The prior Chinese patent document (publication number: CN106273975B) discloses a parallel-opening polyester packaging film and a manufacturing method thereof, the film consists of an upper surface layer, a lower surface layer and a core layer, the core layer consists of 70-80% of fresh bright polyester chips and 20-30% of recycled chips, and the upper surface layer and the lower surface layer consist of 50-60% of fresh bright polyester chips and 40-50% of fresh silicon-containing chips.
Disclosure of Invention
The invention aims to provide a packaging film special for a corrosion foil and a preparation method thereof, so as to solve the problems in the background technology.

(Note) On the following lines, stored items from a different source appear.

Definition prune_condition (rule : condition) : val :=
  let payload := obj_of_entries [(u "path", VStr (trim (c_path rule)));
                                 (u "mode", VStr (cond_mode_text (c_mode rule)))] in
  let valueRaw := trim (c_value_text rule) in
  let payload := set_if (nonempty valueRaw) (u "value") (parseLooseValue valueRaw) payload in
  let payload := set_if (c_invert rule) (u "invert") (VBool true) payload in
  let payload := set_if (c_pass_missing_key rule) (u "pass_missing_key") (VBool true) payload in
  VObj payload.

Definition buildPruneObjectsValueText `{Unicode} (draft : prune_draft) : jstr :=
  let typeText := trim (p_typeText draft) in
  if p_simpleMode draft then typeText else
  let payload := set_if (nonempty typeText) (u "type") (VStr typeText) [] in
  let payload := set_if (toUpperCase (logic_text (p_logic draft)) =s u "OR") (u "logic") (VStr (u "OR")) payload in
  let payload := set_if (negb (p_recursive draft)) (u "recursive") (VBool false) payload in
  let conditions :=
    map prune_condition (List.filter (λ rule, nonempty (trim (c_path rule))) (p_rules draft)) in
  let payload := match conditions with
                 | [] => payload
                 | _ => obj_set payload (u "conditions") (VArr conditions)
                 end in
  if negb (truthy (oget payload (u "type"))) && negb (truthy (oget payload (u "conditions")))
  then stringify_text (VObj [(u "logic", VStr (u "AND"))])
  else stringify_text (VObj payload).

(** ** Sync endpoints *)

Inductive sync_type := SJson | SHeader.
Record sync_target := { s_type : sync_type; s_key : jstr }.

Definition parseSyncTargetSpec `{Unicode} (spec : jstr) : sync_target :=
  let raw := trim spec in
  if negb (nonempty raw) then {| s_type := SJson; s_key := [] |} else
  match index_of (u ":") raw with
  | None => {| s_type := SJson; s_key := raw |}
  | Some idx =>
    let prefix := toLowerCase (trim (take idx raw)) in
    let key := trim (drop (S idx) raw) in
    if prefix =s u "header" then {| s_type := SHeader; s_key := key |}
    else {| s_type := SJson; s_key := key |}
  end.

Definition buildSyncTargetSpec (type : sync_type) (key : jstr) : jstr :=
  let normalizedType := match type with SHeader => u "header" | SJson => u "json" end in
  let normalizedKey := trim key in
  if negb (nonempty normalizedKey) then [] else normalizedType ++ u ":" ++ normalizedKey.

(** ** Operations *)

Definition normalizeOperation `{Env} `{Unicode} (op : val) : ID operation :=
  let* id := nextLocalId in
  let* description := ilift (text_field op (u "description")) in
  let* path := ilift (text_field op (u "path")) in
  let* mode := ilift (get op (u "mode")) in
  let* value := ilift (get op (u "value")) in
  let* keep_origin := ilift (flag_field op (u "keep_origin")) in
  let* from := ilift (text_field op (u "from")) in
  let* to := ilift (text_field op (u "to")) in
  let* logic := ilift (get op (u "logic")) in
  let* isAnd := ilift (logic_is logic (u "OR") (u "AND")) in
  let* conds := ilift (get op (u "conditions")) in
  let* conditions := match conds with
                     | VArr l => imapM normalizeCondition l
                     | _ => iret []
                     end in
  iret {| id := id; description := description; path := path;
          mode := default MSet (as_op_mode mode); value_text := toValueText value;
          keep_origin := keep_origin; from := from; to := to;
          op_logic := if isAnd then AND else OR; conditions := conditions |}.

Definition createDefaultOperation `{Env} `{Unicode} : ID operation :=
  normalizeOperation (VObj [(u "mode", VStr (u "set"))]).

Inductive drop_position := Before | After.

(** The list itself is returned when nothing is to be moved. *)
Definition reorderOperations (sourceOperations : list operation) (sourceId targetId : jstr)
    (position : drop_position) : list operation :=
  if negb (nonempty sourceId) || negb (nonempty targetId) || (sourceId =s targetId)
  then sourceOperations else
  match find_index (λ item, id item =s sourceId) sourceOperations with
  | None => sourceOperations
  | Some sourceIndex =>
    match splice1 sourceIndex sourceOperations with
    | (Some moved, nextOperations) =>
      match find_index (λ item, id item =s targetId) nextOperations with
      | None => sourceOperations
      | Some insertIndex =>
        let insertIndex := match position with After => S insertIndex | Before => insertIndex end in
        splice_ins insertIndex moved nextOperations
      end
    | (None, _) => sourceOperations
    end
  end.

(** [a || b || '-'] on strings *)
Definition first_text (l : list jstr) : jstr :=
  default (u "-") (List.find nonempty l).

Definition mode_label (m : op_mode) : jstr :=
  match List.find (λ lm, bool_decide (lm.2 = m)) OPERATION_MODE_OPTIONS with
  | Some (label, _) => label
  | None => mode_text m
  end.

Definition getOperationSummary (op : operation) (index : nat) : jstr :=
  let from := trim (from op) in
  let to := trim (to op) in
  let shown := match mode op with
               | MSyncFields => first_text [from; to]
               | _ => first_text [trim (path op); from; to]
               end in
  dec (Z.of_nat index + 1) ++ u ". " ++ mode_label (mode op) ++ u " · " ++ shown.

Definition getOperationModeTagColor (mode : jstr) : jstr :=
  if includes (u "header") mode then u "cyan" else
  if includes (u "replace") mode || includes (u "trim") mode then u "violet" else
  if includes (u "copy") mode || includes (u "move") mode then u "blue" else
  if includes (u "error") mode || includes (u "prune") mode then u "red" else
  if includes (u "sync") mode then u "green" else u "grey".

(** ** The stored text as form state *)

Inductive edit_mode := EVisual | EJson.
Inductive visual_mode := VOperations | VLegacy.

Record initial_state := {
  i_editMode : edit_mode;
  i_visualMode : visual_mode;
  i_legacyValue : jstr;
  i_operations : list operation;
  i_jsonText : jstr;
  i_jsonError : jstr;
}.

Definition default_operations `{Env} `{Unicode} : ID (list operation) :=
  let* op := createDefaultOperation in iret [op].

(** [parsed && typeof parsed === 'object' && !Array.isArray(parsed) &&
    Array.isArray(parsed.operations)] *)
Definition operations_of (parsed : val) : option (list val) :=
  match parsed with
  | VObj o => match oget o (u "operations") with VArr l => Some l | _ => None end
  | _ => None
  end.

(** [ops.length > 0 ? ops.map(normalizeOperation) : [createDefaultOperation()]] *)
Definition normalize_all `{Env} `{Unicode} (ops : list val) : ID (list operation) :=
  match ops with
  | [] => default_operations
  | _ => imapM normalizeOperation ops
  end.

Definition parseInitialState `{Env} `{Unicode} (rawValue : val) : ID initial_state :=
  let text := match rawValue with VStr s => s | _ => [] end in
  let trimmed := trim text in
  if negb (nonempty trimmed) then
    let* ops := default_operations in
    iret {| i_editMode := EVisual; i_visualMode := VOperations; i_legacyValue := [];
            i_operations := ops; i_jsonText := []; i_jsonError := [] |}
  else if negb (verifyJSON trimmed) then
    let* ops := default_operations in
    iret {| i_editMode := EJson; i_visualMode := VOperations; i_legacyValue := [];
            i_operations := ops; i_jsonText := text; i_jsonError := u "JSON 格式不正确" |}
  else
    let* parsed := ilift (JSON_parse trimmed) in
    let pretty := stringify2_text parsed in
    match operations_of parsed with
    | Some ops =>
      let* ops := normalize_all ops in
      iret {| i_editMode := EVisual; i_visualMode := VOperations; i_legacyValue := [];
              i_operations := ops; i_jsonText := pretty; i_jsonError := [] |}
    | None =>
      let* ops := default_operations in
      if is_plain parsed then
        iret {| i_editMode := EVisual; i_visualMode := VLegacy; i_legacyValue := pretty;
                i_operations := ops; i_jsonText := pretty; i_jsonError := [] |}
      else
        iret {| i_editMode := EJson; i_visualMode := VOperations; i_legacyValue := [];
                i_operations := ops; i_jsonText := pretty; i_jsonError := [] |}
    end.

(** ** Writing the rules *)

Definition condition_shown (c : condition) : bool :=
  nonempty (trim (c_path c)) || nonempty (trim (c_value_text c))
  || negb (bool_decide (c_mode c = CFull)) || c_invert c || c_pass_missing_key c.

Definition isOperationBlank (op : operation) : bool :=
  let hasCondition := existsb condition_shown (conditions op) in
  bool_decide (mode op = MSet) && negb (nonempty (trim (path op)))
  && negb (nonempty (trim (from op))) && negb (nonempty (trim (to op)))
  && (trim (value_text op) =s []) && negb (keep_origin op) && negb hasCondition.

(** [None] is the [null] that [filter(Boolean)] drops. *)
Definition buildConditionPayload (c : condition) : option val :=
  let path := trim (c_path c) in
  if negb (nonempty path) then None else
  let payload := obj_of_entries [(u "path", VStr path);
                                 (u "mode", VStr (cond_mode_text (c_mode c)));
                                 (u "value", parseLooseValue (c_value_text c))] in
  let payload := set_if (c_invert c) (u "invert") (VBool true) payload in
  let payload := set_if (c_pass_missing_key c) (u "pass_missing_key") (VBool true) payload in
  Some (VObj payload).

(** The complaints of [validateOperations], by the text given to [t]. *)
Inductive issue :=
| NoPath | NoFrom | NoTo | NoValue | NoMessage | NoPruneValue | NoPruneRule
| NoHeaderNames | BadHeaders.

Definition issue_key (i : issue) : jstr :=
  match i with
  | NoPath => u "第 {{line}} 条操作缺少目标路径"
  | NoFrom => u "第 {{line}} 条操作缺少来源字段"
  | NoTo => u "第 {{line}} 条操作缺少目标字段"
  | NoValue => u "第 {{line}} 条操作缺少值"
  | NoMessage => u "第 {{line}} 条 return_error 需要 message 字段"
  | NoPruneValue => u "第 {{line}} 条 prune_objects 缺少条件"
  | NoPruneRule => u "第 {{line}} 条 prune_objects 需要至少一个匹配条件"
  | NoHeaderNames => u "第 {{line}} 条请求头透传缺少请求头名称"
  | BadHeaders => u "第 {{line}} 条请求头透传格式无效"
  end.

#[export] Instance issue_eq_dec : EqDecision issue.
Proof. solve_decision. Defined.

(** The [return_error] block: an object needs a message.  An exception inside
    the [try] counts as no complaint. *)
Definition check_return_error (value_text : jstr) : option issue :=
  let raw := trim value_text in
  if negb (nonempty raw) then Some NoValue else
  match JSON_parse raw with
  | Ok (VObj o) =>
    match to_str (v_or (oget o (u "message")) (VStr [])) with
    | Ok message => if negb (nonempty (trim message)) then Some NoMessage else None
    | Throw _ => None
    end
  | _ => None
  end.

In order to achieve the purpose, the invention provides the following technical scheme:
a packaging film special for corrosion foil comprises the following raw materials in parts by weight:
55-65 parts of modified waterborne alkyd resin, 25-35 parts of ethylene-chlorotrifluoroethylene copolymer, 6-10 parts of nano carboxymethyl cellulose, 5-9 parts of modified rare earth, 3-6 parts of behenamide, 5-9 parts of guar gum and C53-6 parts of petroleum resin and 2-4 parts of methylcyclohexane.
The invention further comprises the following steps: the packaging film special for the corrosion foil comprises the following raw materials in parts by weight:
60-65 parts of modified waterborne alkyd resin, 28-35 parts of ethylene-chlorotrifluoroethylene copolymer, 8-10 parts of nano carboxymethyl cellulose, 7-9 parts of modified rare earth, 4-6 parts of behenamide, 7-9 parts of guar gum and C55-6 parts of petroleum resin and 3-4 parts of methylcyclohexane.

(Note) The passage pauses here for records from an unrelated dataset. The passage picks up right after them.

Lemma save_reopen_save_witness :
  ∃ st n',
    @parseInitialState plain_env ascii_unicode (VStr (operations_text [sample_op])) 0%nat = (Ok st, n') ∧
    @buildVisualJson plain_env (i_visualMode st) (i_legacyValue st) (i_operations st)
      = Ok (operations_text [sample_op]).
Proof.
  apply (@save_reopen_save plain_env ascii_unicode [sample_op] (operations_text [sample_op]) 0%nat);
    [by intros [] line|exact sample_wf| |vm_compute; reflexivity|vm_compute; discriminate].
  change (live [sample_op]) with [sample_op]. constructor; [|constructor].
  split; [intros _; vm_compute; reflexivity|]. split; [done|].
  constructor; [vm_compute; reflexivity|constructor].
Defined.

(** The proviso is needed: a value that is a quoted JSON string whose content
    is itself JSON text comes back as that JSON value.  The string ["123"] is
    shown as 123 when the rule is reopened (or duplicated) and stored as a
    number when it is saved again. *)
Theorem quoted_value_changes s x v :
  parseLooseValue s = VStr x → JSON_parse x = Ok v →
  parseLooseValue (reread s) = v ∧ (is_str v = false → parseLooseValue (reread s) ≠ parseLooseValue s).
Proof.
  intros Hs Hx. unfold reread. rewrite Hs. cbn [json_norm toValueText].
  assert (Hl : parseLooseValue x = v).
  { unfold parseLooseValue. rewrite bool_decide_eq_false_2 by (by eapply JSON_parse_nonblank). by rewrite Hx. }
  split; [done|]. rewrite Hl. intros Hv ->. done.
Qed.

Lemma quoted_value_changes_witness :
  parseLooseValue (uq "'123'") = VStr (u "123") ∧
  parseLooseValue (reread (uq "'123'")) = VNum (of_Z 123).
Proof.
  split; [vm_compute; reflexivity|].
  apply (quoted_value_changes (uq "'123'") (u "123") (VNum (of_Z 123))); vm_compute; reflexivity.
Defined.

The invention further comprises the following steps: the packaging film special for the corrosion foil comprises the following raw materials in parts by weight:
60 parts of modified waterborne alkyd resin, 30 parts of ethylene-chlorotrifluoroethylene copolymer, 8 parts of nano carboxymethyl cellulose, 7 parts of modified rare earth, 4.5 parts of behenamide, 7 parts of guar gum and C54.5 parts of petroleum resin and 3 parts of methylcyclohexane.

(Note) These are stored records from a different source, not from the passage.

(* ===== verification/ParamOverrideEditor.v ===== *)
(** * The parameter override editor as a state machine

    The React component of
    [web/src/components/table/channels/modals/ParamOverrideEditorModal.jsx]:
    its [useState] cells are the record [editor], every handler is a function
    on it, and [step] applies the handler of an [action] and then the two
    effects that keep the selection and the template choice valid.

    React runs the handlers of one user event before the next and renders in
    between, so a handler sees the state left by the previous one.  A state
    updater passed to [setOperations] runs either at once or at the next
    render; that matters only for [duplicateOperation], which reads a variable
    the updater assigns, and is its parameter [eager].

    What a handler shows or reports to its parent is the list of [event]s. *)

From S2P Require Import Prelude JsString JsNumber JsValue Json Browser ParamOverrideData ParamOverride ParamOverrideSave.

Local Open Scope Z_scope.

Inductive guide_target := GPath | GFrom | GTo.

Record form := mk_form {
  editMode : edit_mode;
  visualMode : visual_mode;
  legacyValue : jstr;
  operations : list operation;
  jsonText : jstr;
  jsonError : jstr;
  operationSearch : jstr;
  selectedOperationId : jstr;
  expandedConditionMap : gmap jstr (list jstr);
}.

The invention further comprises the following steps: the preparation method of the modified waterborne alkyd resin comprises the steps of mixing the waterborne alkyd resin and ethanol according to the weight ratio of 1:2, adding the mixture into a reaction kettle, then adding the phenolic resin, reacting at the temperature of 75-85 ℃ for 1-2h, then adding the nano-cellulose and the graphene oxide, stirring at the rotating speed of 150-250r/min, stirring for 30-40min, finally adding the divinylbenzene, and continuing to react for 20-30 min.
The invention further comprises the following steps: the mass ratio of the water-based alkyd resin to the phenolic resin to the nano-cellulose to the graphene oxide is 9 (3-5) to 1 (1-3).
The invention further comprises the following steps: the mass ratio of the water-based alkyd resin to the phenolic resin to the nano-cellulose to the graphene oxide is 9:4:2: 1.
The invention further comprises the following steps: the modified rare earth is rare earth lanthanum which is treated by steam for 1-2h, and the steam pressure is 3-5 MPa.
The invention also provides a method for preparing the packaging film special for the corrosion foil, which comprises the following steps:
step one, modified waterborne alkyd resin, ethylene-chlorotrifluoroethylene copolymer, nano carboxymethyl cellulose, modified rare earth, behenamide, guar gum and C5Sequentially adding petroleum resin and methylcyclohexane into a high-speed mixer, increasing the stirring speed to 1000-1200r/min, and stirring for 40-50min to obtain a composite material A;
and step two, adding the composite material A into a double-screw extruder for extrusion, wherein the extrusion temperature is 170-180 ℃, and then cooling to obtain the packaging film special for the corrosion foil.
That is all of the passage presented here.